Solitário é o homem, que ama a garota, mas espera o ônibus que a leva longe, onde sua menina geralmente está, deixando-o sem seu espírito.
Solitária é a garota, que não tem a coragem de contar a ele a verdade, e acabar com algo gostoso, mas temporário, pois espera o sentimento certo, não encontrado nele. Sente que perde tempo, assim como vai perder o ônibus na sua frente e nunca esquece isso.
Solitária é a outra garota, observando o casal beijando, tentando desviar o olhar e esquecer que ele pertence a outra. Possivelmente, ela está enganada, mas o olhar dele quase elimina a possibilidade: o amor nunca deixou o coração dela e sozinha sempre esteve desde que ele partiu, para estar com outra.

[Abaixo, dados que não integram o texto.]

(** [Log.fn(verbosity, fn_verbosity=verbosity)] while [CURRENT_VERBOSITY]
    is [current]; [fn_verbosity = None] is a call without it, and [Ok None]
    is [null]. *)
Definition fn (current : verbosity) (v : verbosity) (fn_verbosity : option verbosity)
    : result (option logger) :=
  let fn_verbosity := default v fn_verbosity in
  if negb (enabled current v) then Ok None
  else
    match verbosity_to_log_function fn_verbosity with
    | None => Throw TypeError
    | Some nm => Ok (Some {| method := nm; bound_prefix := verbosity_to_log_prefix v |})
    end.

(** [Log.log(verbosity, ...args)]: the call of [console] it makes, if
    any, as the method and its arguments. *)
Definition log (current : verbosity) (v : verbosity) (args : list jsval)
    : result (option (console_method * list jsval)) :=
  f ← fn current v None;
  Ok (match f : option logger with
      | Some f => Some (method f, from_option JStr JUndefined (bound_prefix f) :: args)
      | None => None
      end).

(** [generate_log_aliases()]: for each alias, in the order of
    [LOG_ALIASES_VERBOSITY_MAP], what it stores in [Log] under the alias
    followed by [$] (under the alias itself it stores the same function,
    or one that does nothing in place of [null]).  The helper [Log.stack]
    that it sets last is not part of this state. *)
Definition generate_log_aliases (current : verbosity)
    : result (list (string * option logger)) :=
  for_of (λ entry : string * member,
            f ← fn current (Level entry.2) None;
            Ok (entry.1, f))
    LOG_ALIASES_VERBOSITY_MAP.

(** The state of the module: [CURRENT_VERBOSITY] and the aliases last
    generated. *)
Record log_state : Type := {
  CURRENT_VERBOSITY : verbosity;
  aliases : list (string * option logger);
}.

(** The setter of [Log.verbosity]. *)
Definition set_verbosity (value : jsval) (st : log_state) : result log_state :=
  current ← checked_verbosity value;
  generated ← generate_log_aliases current;
  Ok {| CURRENT_VERBOSITY := current; aliases := generated |}.

(** [Log.init(force=false)], given what
    [game_settings_get(PACKAGE_ID, 'log-verbosity', true, true)] returns. *)
Definition init (force : bool) (setting : result jsval) (st : log_state)
    : result log_state :=
  if negb force && negb (is_nullish (CURRENT_VERBOSITY st)) then Ok st
  else
    value ← setting;
    if bool_decide (value = JUndefined) || bool_decide (value = JNull) then
      if force then
        generated ← generate_log_aliases (CURRENT_VERBOSITY st);
        Ok {| CURRENT_VERBOSITY := CURRENT_VERBOSITY st; aliases := generated |}
      else Ok st
    else set_verbosity value st.
End WithTitle.

End Logger.

(** ** Library version (the two version helpers of [src/unnamed/part_001]) *)

Module Version.
Import Regex.

Definition digit : regex := Class [("0", "9")%char].

(** The pattern [^([0-9]+)\.([0-9]+)\.([0-9]+).([0-9]+)(.{0,})$] with the
    flag [i] (the source writes the last group with a star). *)
Definition VERSION_REGEX : regex :=
  Seq Bol (Seq (Group 1 (Plus true digit)) (Seq (Chr ".")
    (Seq (Group 2 (Plus true digit)) (Seq (Chr ".")
      (Seq (Group 3 (Plus true digit)) (Seq Any
        (Seq (Group 4 (Plus true digit)) (Seq (Group 5 (Star true Any)) Eol)))))))).
Definition VERSION_FLAGS : flags := Flags true false.

(** [parseInt(match[n])]; 0 stands for the [NaN] of a group that is not a
    number, which no group of [VERSION_REGEX] is. *)
Definition group_int (n : nat) (m : rmatch_result) : Z :=
  default 0 (Host.chain (group n m) Js.parseInt).
Definition group_text (n : nat) (m : rmatch_result) : string :=
  default "" (group n m).

(** [(git.length >= 40) ? git.slice(0,7) : git] *)
Definition shorten (git : string) : string :=
  if (40 <=? String.length git)%nat then Js.slice0 7 git else git.

(** [s.replace(/^-/gi, '')]: drop one leading hyphen. *)
Definition drop_leading_hyphen (s : string) : string :=
  match s with
  | String "-" s' => s'
  | _ => s
  end.

(** *** First snapshot: [VERSION] is one object *)

Record version_info : Type := {
  known : bool;
  full : string;
  major : Z;
  minor : Z;
  patch : Z;
  suffix : Z;
  meta : string;
  git : string;
  git_short : string;
  full_git : string;
}.

(** [_parse_manifest_version(version, git_hash)]. [version = None] is a
    [version] that is not a string.  When the pattern does not match, the
    message of the error reads [version_str], which is not defined there. *)
Definition _parse_manifest_version (version git_hash : option string)
    : result version_info :=
  let known := bool_decide (is_Some version) in
  let version := default "1.99.99.99" version in
  match match_ VERSION_FLAGS VERSION_REGEX version with
  | None => Throw (ReferenceError "version_str")
  | Some m =>
      let git := default "unknown" git_hash in
      let git_short := shorten git in
      Ok {| known := known; full := version;
            major := group_int 1 m; minor := group_int 2 m;
            patch := group_int 3 m; suffix := group_int 4 m;
            meta := group_text 5 m;
            git := git; git_short := git_short;
            full_git := version ++ " (" ++ git_short ++ ")" |}
  end.

(** [export let VERSION = _parse_manifest_version(null, null)] *)
Definition VERSION_initial : result version_info := _parse_manifest_version None None.

Section WithPackageId.
Variable PACKAGE_ID : string.

(** The manifest [game.modules.get(PACKAGE_ID).data], with the checks
    both snapshots of [parse_manifest_version] make on the way. *)
Definition package_manifest (env : Host.Env) : result Host.Manifest :=
  match Host.game env with
  | None => Throw TypeError
  | Some game =>
      match Host.modules game with
      | None => Throw (ManifestError "Could not find 'game.modules'")
      | Some modules =>
          if bool_decide (size modules = 0%nat)
          then Throw (ManifestError "Map 'game.modules' is empty")
          else match modules !! PACKAGE_ID with
               | None => Throw (ManifestError "Could not find 'game.modules.get(PACKAGE_ID)'")
               | Some mdl =>
                   match Host.pk_data mdl with
                   | None => Throw (ManifestError "Could not find 'game.modules.get(PACKAGE_ID).data'")
                   | Some manifest => Ok manifest
                   end
               end
      end
  end.

Definition version_string (manifest : Host.Manifest) : result string :=
  match Host.version manifest with
  | Some version_str =>
      if Js.truthy_string version_str then Ok version_str
      else Throw (ManifestError "Unable to find version string inside package manifest")
  | None => Throw (ManifestError "Unable to find version string inside package manifest")
  end.

(** [parse_manifest_version()] of the first snapshot, as the new value
    of [VERSION]: an exception is caught and leaves it as it was. *)
Definition parse_manifest_version (env : Host.Env) (VERSION : version_info)
    : version_info :=
  if known VERSION then VERSION
  else
    try_catch
      (manifest ← package_manifest env;
       let git_hash := Host.flags_git_version manifest in
       version_str ← version_string manifest;
       _parse_manifest_version (Some version_str) git_hash)
      (λ _, VERSION).
End WithPackageId.

Definition loosely_equal (a b : Z) : bool := a =? b.

(** [version_at_least(major, minor=0, patch=0, suffix=0)]; an argument
    that is [None] is left out. *)
Definition version_at_least (VERSION : version_info) (major_ : Z)
    (minor_ patch_ suffix_ : option Z) : bool :=
  let minor_ := default 0 minor_ in
  let patch_ := default 0 patch_ in
  let suffix_ := default 0 suffix_ in
  if loosely_equal (major VERSION) major_ then
    if loosely_equal (minor VERSION) minor_ then
      if loosely_equal (patch VERSION) patch_ then
        loosely_equal (suffix VERSION) suffix_
      else patch VERSION >=? patch_
    else minor VERSION >? minor_
  else major VERSION >? major_.

(** *** Second snapshot: one module variable per component *)

Module Vars.

Record version_vars : Type := {
  VERSION_KNOWN : bool;
  VERSION : string;
  MAJOR_VERSION : Z;
  MINOR_VERSION : Z;
  PATCH_VERSION : Z;
  SUFFIX_VERSION : Z;
  META_VERSION : string;
  GIT_VERSION : string;
  GIT_VERSION_SHORT : string;
  VERSION_WITH_GIT : string;
}.

Definition initial : version_vars :=
  {| VERSION_KNOWN := false; VERSION := "1.99.99.99";
     MAJOR_VERSION := 1; MINOR_VERSION := 99; PATCH_VERSION := 99;
     SUFFIX_VERSION := 99; META_VERSION := "";
     GIT_VERSION := "unknown"; GIT_VERSION_SHORT := "unknown";
     VERSION_WITH_GIT := "1.99.99.99 (unknown)" |}.

(** [parse_manifest_version()] as a transformer of the variables.  The
    two revision variables are assigned before the version string is
    read, so they change even when the rest fails and is caught. *)
Definition parse_manifest_version (PACKAGE_ID : string) (env : Host.Env)
    (vars : version_vars) : version_vars :=
  if VERSION_KNOWN vars then vars
  else
    match package_manifest PACKAGE_ID env with
    | Throw _ => vars
    | Ok manifest =>
        let git := default "unknown" (Host.flags_git_version manifest) in
        let git_short := shorten git in
        let vars :=
          {| VERSION_KNOWN := VERSION_KNOWN vars; VERSION := VERSION vars;
             MAJOR_VERSION := MAJOR_VERSION vars; MINOR_VERSION := MINOR_VERSION vars;
             PATCH_VERSION := PATCH_VERSION vars; SUFFIX_VERSION := SUFFIX_VERSION vars;
             META_VERSION := META_VERSION vars;
             GIT_VERSION := git; GIT_VERSION_SHORT := git_short;
             VERSION_WITH_GIT := VERSION_WITH_GIT vars |} in
        try_catch
          (version_str ← version_string manifest;
           match match_ VERSION_FLAGS VERSION_REGEX version_str with
           | None => Throw (ManifestError "Unable to parse version string")
           | Some m =>
               let version := group_text 0 m in
               Ok {| VERSION_KNOWN := true; VERSION := version;
                     MAJOR_VERSION := group_int 1 m; MINOR_VERSION := group_int 2 m;
                     PATCH_VERSION := group_int 3 m; SUFFIX_VERSION := group_int 4 m;
                     META_VERSION := drop_leading_hyphen (group_text 5 m);
                     GIT_VERSION := git; GIT_VERSION_SHORT := git_short;
                     VERSION_WITH_GIT := version ++ " (" ++ git_short ++ ")" |}
           end)
          (λ _, vars)
    end.

Definition version_at_least (vars : version_vars) (major_ : Z)
    (minor_ patch_ suffix_ : option Z) : bool :=
  let minor_ := default 0 minor_ in
  let patch_ := default 0 patch_ in
  let suffix_ := default 0 suffix_ in
  if loosely_equal (MAJOR_VERSION vars) major_ then
    if loosely_equal (MINOR_VERSION vars) minor_ then
      if loosely_equal (PATCH_VERSION vars) patch_ then
        loosely_equal (SUFFIX_VERSION vars) suffix_
      else PATCH_VERSION vars >=? patch_
    else MINOR_VERSION vars >? minor_
  else MAJOR_VERSION vars >? major_.

End Vars.

End Version.

(** ** Package identities ([src/package_info.js])

    The file holds two snapshots of the module.  [Pkg] is what they share
    word for word; [Snapshot1] is the first (lines 1-479: one key
    separator, [parse_key], a range of three versions) and [Snapshot2] the
    second (lines 480-907: two key separators, a range of two versions). *)

Module Pkg.
Import Enums Regex.

(** [PACKAGE_TYPES = Enum('PackageType', [...])]; its value class is 0. *)
Definition PACKAGE_TYPES : enum_cls :=
  Eval vm_compute in
    match Enum 0 "PackageType" (Names ["UNKNOWN"; "MODULE"; "SYSTEM"; "WORLD"]) true with
    | Ok E => E
    | Throw _ => EnumCls "PackageType" 0 ∅ [] None true
    end.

O mais solitário é o fotógrafo, que, apesar de não sentir nenhum dos sentimentos citados, quer sentí-los mais que tudo, mas a única coisa que pode fazer no momento é pegar sua câmera e recordar esse momento de complexidade sentimental paulista.
Porém, a maior dor é a do poeta, prosando em cima desse momento pois, para isso, ele sentiu na própria pele a solidão de observar um momento, a de ver um amor se distanciar, de não estar com um amor, de perder um amor e de desejá-lo intensamente.